* [Problem statement]
Both the line containing "pose proof (append_entry_taken" and the line containing "state exactly as it was. *)" belong to the span. Output exactly that span from the listing below, and nothing outside it.

--- Provided records Enclosed Below ---

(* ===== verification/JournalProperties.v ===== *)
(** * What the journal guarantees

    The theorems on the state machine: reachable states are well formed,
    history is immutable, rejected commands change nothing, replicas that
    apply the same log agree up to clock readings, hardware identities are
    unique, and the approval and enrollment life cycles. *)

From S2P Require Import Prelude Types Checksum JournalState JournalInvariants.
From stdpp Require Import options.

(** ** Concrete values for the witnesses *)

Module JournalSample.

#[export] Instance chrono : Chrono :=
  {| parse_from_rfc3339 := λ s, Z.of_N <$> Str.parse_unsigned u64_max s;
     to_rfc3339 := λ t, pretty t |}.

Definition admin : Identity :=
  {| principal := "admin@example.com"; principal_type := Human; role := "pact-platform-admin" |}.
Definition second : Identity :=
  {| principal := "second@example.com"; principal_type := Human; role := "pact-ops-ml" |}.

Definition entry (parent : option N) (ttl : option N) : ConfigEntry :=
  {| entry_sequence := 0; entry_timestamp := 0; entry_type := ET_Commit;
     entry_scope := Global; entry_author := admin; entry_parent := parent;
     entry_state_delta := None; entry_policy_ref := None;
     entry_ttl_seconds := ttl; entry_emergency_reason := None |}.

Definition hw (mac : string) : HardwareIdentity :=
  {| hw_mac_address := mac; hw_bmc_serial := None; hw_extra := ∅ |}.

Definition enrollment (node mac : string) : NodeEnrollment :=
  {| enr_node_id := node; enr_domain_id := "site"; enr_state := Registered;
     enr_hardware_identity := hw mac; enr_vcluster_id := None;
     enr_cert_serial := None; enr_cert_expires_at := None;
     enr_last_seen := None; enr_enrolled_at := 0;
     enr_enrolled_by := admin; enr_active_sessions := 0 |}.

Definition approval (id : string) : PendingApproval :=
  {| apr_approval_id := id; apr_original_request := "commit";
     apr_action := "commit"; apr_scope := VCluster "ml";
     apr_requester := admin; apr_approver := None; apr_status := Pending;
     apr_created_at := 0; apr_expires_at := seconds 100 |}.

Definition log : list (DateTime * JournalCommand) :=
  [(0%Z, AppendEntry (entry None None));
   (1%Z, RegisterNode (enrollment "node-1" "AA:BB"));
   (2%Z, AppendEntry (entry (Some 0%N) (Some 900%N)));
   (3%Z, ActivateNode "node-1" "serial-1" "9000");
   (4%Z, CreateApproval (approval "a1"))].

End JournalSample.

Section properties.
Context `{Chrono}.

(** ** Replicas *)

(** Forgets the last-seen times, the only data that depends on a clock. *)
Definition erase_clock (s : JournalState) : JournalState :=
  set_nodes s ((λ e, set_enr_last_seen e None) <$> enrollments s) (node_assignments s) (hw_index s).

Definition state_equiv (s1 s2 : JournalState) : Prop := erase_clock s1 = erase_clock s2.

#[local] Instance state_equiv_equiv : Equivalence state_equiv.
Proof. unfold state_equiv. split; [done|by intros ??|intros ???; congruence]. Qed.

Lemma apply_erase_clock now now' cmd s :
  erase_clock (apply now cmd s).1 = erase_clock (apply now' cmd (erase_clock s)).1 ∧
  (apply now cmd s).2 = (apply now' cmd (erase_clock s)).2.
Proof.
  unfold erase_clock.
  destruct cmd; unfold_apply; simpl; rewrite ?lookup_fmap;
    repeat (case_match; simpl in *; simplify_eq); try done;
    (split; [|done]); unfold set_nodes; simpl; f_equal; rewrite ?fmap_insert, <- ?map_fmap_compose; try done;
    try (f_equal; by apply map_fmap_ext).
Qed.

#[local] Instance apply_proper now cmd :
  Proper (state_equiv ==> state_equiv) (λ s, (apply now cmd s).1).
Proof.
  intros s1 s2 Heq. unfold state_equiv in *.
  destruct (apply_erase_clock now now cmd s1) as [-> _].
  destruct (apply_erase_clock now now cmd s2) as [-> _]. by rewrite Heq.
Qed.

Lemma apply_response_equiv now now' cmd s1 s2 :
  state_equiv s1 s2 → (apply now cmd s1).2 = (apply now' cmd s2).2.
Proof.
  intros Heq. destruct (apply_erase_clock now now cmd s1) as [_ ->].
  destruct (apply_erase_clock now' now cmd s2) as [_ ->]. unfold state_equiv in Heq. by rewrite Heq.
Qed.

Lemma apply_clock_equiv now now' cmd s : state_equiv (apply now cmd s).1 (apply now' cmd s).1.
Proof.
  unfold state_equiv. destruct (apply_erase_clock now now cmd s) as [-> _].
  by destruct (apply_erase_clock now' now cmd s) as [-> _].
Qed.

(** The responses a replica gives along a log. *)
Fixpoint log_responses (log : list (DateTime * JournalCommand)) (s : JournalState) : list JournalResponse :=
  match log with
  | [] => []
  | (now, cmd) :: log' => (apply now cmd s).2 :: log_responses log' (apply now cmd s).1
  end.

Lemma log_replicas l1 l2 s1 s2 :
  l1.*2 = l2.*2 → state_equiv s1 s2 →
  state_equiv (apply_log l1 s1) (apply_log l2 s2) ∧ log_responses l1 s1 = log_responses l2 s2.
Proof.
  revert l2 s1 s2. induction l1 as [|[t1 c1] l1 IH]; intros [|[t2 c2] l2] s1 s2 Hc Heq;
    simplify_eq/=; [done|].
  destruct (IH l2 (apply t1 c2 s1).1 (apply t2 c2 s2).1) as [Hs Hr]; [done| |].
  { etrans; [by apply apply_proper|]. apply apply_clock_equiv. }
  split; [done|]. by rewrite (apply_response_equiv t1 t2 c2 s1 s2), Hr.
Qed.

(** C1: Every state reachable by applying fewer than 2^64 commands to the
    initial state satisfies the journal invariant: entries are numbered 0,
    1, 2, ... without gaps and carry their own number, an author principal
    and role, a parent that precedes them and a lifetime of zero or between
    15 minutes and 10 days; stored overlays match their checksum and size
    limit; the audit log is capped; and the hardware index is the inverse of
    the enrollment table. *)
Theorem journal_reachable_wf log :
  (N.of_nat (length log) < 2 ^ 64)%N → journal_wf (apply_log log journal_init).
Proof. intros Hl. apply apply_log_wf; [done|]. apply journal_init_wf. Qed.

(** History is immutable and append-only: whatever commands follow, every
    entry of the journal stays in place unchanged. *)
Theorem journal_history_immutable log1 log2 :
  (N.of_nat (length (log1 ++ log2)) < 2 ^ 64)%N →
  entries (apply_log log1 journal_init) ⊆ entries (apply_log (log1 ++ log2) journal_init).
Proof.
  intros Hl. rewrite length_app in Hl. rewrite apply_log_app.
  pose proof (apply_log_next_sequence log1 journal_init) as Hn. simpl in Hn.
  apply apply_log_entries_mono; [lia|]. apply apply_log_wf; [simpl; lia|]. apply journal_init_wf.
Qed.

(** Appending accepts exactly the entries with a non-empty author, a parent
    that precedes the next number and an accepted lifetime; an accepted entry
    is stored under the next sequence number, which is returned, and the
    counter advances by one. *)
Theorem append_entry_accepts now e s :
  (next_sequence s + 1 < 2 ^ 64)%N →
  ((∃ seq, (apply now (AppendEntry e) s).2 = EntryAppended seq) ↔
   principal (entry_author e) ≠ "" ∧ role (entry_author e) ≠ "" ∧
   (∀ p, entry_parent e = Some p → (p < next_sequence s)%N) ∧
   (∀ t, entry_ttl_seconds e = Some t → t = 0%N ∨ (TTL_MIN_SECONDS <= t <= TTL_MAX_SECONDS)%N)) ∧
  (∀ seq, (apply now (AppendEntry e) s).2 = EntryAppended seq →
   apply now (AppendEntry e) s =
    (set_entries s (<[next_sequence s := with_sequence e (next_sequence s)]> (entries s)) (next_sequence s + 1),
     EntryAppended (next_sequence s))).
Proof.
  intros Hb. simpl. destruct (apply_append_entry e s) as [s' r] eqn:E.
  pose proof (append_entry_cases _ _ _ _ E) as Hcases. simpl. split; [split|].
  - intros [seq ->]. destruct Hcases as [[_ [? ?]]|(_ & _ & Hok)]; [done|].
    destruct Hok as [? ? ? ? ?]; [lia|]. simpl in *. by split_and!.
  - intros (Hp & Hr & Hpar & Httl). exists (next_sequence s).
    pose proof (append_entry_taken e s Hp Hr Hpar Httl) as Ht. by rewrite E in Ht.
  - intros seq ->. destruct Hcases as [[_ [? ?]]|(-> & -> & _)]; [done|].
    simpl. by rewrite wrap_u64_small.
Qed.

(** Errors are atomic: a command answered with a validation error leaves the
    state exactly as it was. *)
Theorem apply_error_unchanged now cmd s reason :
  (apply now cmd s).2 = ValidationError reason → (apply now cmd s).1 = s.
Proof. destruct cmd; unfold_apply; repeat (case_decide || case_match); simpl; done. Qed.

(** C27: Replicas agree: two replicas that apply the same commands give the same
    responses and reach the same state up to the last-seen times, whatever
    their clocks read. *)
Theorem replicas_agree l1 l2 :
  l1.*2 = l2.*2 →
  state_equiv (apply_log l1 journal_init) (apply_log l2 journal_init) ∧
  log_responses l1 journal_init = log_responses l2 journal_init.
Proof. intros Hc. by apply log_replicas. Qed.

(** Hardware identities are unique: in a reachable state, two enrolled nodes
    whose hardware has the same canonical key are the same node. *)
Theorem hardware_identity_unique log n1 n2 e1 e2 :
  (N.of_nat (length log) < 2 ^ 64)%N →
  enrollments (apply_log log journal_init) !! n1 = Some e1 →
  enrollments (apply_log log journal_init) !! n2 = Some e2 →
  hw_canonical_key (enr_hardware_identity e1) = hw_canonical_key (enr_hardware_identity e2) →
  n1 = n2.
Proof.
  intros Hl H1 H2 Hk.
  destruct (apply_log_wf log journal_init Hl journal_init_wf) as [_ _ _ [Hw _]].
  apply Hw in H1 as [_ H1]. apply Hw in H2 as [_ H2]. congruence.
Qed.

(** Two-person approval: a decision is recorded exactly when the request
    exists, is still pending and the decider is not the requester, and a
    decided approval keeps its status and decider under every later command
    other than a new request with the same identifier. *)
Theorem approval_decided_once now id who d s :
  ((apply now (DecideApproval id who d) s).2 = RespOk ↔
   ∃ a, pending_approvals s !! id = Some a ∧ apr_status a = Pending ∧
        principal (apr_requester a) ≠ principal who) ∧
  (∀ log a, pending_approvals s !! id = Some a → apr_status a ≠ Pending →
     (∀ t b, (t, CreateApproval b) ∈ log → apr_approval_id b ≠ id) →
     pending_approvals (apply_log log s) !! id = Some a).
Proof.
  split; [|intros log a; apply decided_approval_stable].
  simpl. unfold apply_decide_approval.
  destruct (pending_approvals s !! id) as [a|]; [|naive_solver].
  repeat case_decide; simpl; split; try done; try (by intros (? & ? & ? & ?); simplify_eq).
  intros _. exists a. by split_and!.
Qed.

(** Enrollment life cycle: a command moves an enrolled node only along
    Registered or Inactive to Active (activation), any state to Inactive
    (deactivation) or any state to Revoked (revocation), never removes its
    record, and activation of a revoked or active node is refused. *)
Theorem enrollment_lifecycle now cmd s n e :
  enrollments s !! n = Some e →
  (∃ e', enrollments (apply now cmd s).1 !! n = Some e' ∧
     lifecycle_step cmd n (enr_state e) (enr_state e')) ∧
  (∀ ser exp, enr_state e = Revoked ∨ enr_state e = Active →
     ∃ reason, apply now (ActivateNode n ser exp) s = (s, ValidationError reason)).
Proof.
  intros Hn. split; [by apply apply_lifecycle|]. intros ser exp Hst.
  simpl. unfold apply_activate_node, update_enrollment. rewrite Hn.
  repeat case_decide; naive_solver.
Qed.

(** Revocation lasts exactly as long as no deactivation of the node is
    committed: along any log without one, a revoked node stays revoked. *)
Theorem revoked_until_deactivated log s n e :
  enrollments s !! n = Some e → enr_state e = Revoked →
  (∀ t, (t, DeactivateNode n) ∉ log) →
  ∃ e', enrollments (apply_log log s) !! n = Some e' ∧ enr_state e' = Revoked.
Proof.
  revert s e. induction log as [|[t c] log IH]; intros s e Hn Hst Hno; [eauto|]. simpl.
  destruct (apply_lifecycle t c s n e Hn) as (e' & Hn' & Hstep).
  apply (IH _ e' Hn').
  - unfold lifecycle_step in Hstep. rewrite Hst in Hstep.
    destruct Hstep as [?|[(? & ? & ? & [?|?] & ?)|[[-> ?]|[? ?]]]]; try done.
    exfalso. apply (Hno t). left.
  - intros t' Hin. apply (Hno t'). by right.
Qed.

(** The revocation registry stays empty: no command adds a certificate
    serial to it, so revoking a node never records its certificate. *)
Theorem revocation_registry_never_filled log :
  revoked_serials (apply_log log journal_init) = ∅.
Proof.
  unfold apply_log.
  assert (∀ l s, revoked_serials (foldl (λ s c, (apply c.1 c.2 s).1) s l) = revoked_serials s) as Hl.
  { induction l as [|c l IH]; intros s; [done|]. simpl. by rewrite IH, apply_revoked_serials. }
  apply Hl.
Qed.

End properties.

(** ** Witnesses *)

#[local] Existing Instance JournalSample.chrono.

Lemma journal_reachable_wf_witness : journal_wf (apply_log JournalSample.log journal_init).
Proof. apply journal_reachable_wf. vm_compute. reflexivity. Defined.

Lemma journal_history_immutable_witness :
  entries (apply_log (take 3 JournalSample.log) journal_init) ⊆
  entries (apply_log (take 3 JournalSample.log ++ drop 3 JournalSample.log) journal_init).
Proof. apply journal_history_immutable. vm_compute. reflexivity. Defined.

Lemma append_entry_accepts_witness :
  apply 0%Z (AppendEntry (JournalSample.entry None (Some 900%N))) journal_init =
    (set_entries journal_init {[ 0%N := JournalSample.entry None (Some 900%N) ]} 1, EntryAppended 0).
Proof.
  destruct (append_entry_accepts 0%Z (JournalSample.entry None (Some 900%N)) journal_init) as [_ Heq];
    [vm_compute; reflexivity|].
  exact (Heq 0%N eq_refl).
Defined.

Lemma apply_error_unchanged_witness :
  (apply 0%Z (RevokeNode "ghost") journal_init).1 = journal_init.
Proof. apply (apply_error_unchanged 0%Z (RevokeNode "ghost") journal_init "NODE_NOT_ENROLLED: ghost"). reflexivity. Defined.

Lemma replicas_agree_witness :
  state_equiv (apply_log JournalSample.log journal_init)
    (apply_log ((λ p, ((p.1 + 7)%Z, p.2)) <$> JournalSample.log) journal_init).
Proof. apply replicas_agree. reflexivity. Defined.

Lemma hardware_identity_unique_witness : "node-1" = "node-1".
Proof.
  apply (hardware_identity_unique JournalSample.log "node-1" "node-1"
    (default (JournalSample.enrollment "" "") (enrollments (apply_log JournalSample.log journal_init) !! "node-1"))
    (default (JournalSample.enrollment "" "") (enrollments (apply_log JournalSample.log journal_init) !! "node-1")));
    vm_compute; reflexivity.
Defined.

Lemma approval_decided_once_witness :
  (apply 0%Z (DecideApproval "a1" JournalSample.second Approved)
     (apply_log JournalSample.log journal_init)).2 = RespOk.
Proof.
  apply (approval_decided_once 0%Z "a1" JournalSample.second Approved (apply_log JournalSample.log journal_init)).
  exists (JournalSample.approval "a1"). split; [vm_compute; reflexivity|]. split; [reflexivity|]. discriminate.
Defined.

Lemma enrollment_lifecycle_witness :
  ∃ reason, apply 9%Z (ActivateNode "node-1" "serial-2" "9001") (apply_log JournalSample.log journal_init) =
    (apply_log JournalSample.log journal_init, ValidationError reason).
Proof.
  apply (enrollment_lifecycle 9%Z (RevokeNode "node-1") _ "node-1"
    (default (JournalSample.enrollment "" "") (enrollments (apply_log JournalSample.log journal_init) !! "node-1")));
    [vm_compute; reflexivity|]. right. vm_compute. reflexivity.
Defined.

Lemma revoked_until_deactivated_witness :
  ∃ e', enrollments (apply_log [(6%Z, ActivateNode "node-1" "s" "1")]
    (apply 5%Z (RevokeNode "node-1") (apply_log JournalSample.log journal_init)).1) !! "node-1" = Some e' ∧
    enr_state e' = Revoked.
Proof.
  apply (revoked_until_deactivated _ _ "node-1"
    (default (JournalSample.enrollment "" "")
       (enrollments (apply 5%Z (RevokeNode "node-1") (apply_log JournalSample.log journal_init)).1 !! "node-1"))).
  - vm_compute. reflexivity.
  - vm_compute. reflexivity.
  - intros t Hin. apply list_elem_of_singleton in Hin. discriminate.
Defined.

--- End of Enclosed Provided records ---
--- Provided records Enclosed Below ---

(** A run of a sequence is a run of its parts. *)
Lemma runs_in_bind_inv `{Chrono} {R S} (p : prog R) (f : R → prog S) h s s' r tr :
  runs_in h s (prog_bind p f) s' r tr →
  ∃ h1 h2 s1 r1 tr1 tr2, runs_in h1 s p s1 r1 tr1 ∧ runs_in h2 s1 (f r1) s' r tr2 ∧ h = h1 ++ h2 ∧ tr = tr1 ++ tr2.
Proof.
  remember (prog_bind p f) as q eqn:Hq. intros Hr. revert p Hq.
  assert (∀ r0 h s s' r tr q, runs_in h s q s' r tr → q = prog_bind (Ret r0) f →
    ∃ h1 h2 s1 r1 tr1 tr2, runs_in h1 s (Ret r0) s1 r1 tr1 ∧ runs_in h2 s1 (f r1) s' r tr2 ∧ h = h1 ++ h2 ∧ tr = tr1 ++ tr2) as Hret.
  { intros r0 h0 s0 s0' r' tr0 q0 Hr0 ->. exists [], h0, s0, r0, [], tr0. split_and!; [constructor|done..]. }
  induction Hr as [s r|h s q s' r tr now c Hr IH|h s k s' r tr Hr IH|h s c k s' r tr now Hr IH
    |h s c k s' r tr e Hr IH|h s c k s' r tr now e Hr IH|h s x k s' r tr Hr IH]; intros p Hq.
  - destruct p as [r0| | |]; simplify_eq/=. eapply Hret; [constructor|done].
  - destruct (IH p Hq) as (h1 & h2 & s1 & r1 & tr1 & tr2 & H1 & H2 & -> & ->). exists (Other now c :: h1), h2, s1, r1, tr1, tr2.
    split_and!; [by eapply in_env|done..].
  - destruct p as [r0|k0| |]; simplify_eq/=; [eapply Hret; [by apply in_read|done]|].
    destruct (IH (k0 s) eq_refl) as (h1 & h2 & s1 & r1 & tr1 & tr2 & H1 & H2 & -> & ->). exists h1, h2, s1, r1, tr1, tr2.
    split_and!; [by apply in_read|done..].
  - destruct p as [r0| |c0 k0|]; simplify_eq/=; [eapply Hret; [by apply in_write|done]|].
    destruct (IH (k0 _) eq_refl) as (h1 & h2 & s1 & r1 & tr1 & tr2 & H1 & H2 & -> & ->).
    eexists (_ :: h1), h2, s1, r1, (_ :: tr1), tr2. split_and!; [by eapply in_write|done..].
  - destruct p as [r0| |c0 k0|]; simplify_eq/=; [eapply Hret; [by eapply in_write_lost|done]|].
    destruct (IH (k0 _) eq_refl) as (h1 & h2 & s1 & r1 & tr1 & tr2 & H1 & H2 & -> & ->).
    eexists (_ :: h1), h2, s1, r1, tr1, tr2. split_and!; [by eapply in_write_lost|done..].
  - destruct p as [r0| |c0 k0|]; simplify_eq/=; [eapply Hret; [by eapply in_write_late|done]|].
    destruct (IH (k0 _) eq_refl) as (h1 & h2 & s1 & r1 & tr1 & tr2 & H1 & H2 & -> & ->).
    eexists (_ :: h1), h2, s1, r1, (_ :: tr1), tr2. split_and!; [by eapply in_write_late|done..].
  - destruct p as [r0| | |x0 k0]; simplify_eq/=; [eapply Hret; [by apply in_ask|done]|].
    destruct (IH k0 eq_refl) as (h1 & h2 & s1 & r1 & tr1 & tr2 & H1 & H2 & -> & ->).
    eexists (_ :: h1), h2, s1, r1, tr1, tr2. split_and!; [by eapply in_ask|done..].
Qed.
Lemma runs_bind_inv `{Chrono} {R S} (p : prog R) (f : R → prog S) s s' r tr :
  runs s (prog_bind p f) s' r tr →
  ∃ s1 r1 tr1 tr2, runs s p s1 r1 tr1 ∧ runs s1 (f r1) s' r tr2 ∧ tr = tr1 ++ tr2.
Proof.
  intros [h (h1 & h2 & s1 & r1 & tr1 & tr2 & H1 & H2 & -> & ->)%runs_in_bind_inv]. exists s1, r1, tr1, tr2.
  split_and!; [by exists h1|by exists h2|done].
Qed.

--- End of Enclosed Provided records ---
--- Provided records Enclosed Below ---

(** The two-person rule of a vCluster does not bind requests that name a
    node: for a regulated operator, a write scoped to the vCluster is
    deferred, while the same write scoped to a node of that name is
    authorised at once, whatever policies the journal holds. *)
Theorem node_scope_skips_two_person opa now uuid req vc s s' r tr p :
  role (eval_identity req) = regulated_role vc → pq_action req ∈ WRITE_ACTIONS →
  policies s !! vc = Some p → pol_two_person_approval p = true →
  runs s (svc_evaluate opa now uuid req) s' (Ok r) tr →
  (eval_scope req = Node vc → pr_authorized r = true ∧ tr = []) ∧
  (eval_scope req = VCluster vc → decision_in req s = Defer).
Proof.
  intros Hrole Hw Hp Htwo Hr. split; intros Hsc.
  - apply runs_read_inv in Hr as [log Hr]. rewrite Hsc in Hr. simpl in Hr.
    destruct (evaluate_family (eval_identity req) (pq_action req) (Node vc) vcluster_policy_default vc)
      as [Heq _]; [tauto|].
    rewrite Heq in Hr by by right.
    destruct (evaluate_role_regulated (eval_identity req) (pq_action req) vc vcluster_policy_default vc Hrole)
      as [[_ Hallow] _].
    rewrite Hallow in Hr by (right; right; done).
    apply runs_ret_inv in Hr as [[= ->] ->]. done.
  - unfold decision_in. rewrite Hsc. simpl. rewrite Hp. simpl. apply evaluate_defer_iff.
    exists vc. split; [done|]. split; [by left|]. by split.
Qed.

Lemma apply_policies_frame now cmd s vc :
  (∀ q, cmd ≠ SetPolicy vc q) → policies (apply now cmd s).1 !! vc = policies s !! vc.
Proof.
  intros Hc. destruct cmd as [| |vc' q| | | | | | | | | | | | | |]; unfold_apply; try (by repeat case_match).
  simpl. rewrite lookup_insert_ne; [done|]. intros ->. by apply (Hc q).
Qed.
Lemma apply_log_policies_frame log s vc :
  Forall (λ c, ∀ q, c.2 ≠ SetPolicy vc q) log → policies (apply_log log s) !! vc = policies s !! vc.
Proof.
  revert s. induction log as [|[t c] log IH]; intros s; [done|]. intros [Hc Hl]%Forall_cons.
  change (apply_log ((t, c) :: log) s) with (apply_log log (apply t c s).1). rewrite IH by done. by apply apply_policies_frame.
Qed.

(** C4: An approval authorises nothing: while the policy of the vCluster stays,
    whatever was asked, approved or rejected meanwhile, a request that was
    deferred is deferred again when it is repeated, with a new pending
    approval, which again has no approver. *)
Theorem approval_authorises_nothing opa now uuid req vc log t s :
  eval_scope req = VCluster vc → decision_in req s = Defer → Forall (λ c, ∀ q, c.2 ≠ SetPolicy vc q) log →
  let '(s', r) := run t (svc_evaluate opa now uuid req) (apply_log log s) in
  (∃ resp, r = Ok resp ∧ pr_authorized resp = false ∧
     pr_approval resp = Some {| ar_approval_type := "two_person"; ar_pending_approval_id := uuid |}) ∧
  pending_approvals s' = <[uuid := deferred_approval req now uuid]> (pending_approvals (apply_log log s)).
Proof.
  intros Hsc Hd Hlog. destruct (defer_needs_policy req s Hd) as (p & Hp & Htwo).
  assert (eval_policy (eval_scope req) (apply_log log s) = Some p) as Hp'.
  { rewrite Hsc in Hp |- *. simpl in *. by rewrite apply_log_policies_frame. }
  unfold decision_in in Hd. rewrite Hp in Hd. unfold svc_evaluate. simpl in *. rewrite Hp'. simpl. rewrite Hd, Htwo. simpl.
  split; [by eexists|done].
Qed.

--- End of Enclosed Provided records ---

* [Task solution]
    pose proof (append_entry_taken e s Hp Hr Hpar Httl) as Ht. by rewrite E in Ht.
  - intros seq ->. destruct Hcases as [[_ [? ?]]|(-> & -> & _)]; [done|].
    simpl. by rewrite wrap_u64_small.
Qed.

(** Errors are atomic: a command answered with a validation error leaves the
    state exactly as it was. *)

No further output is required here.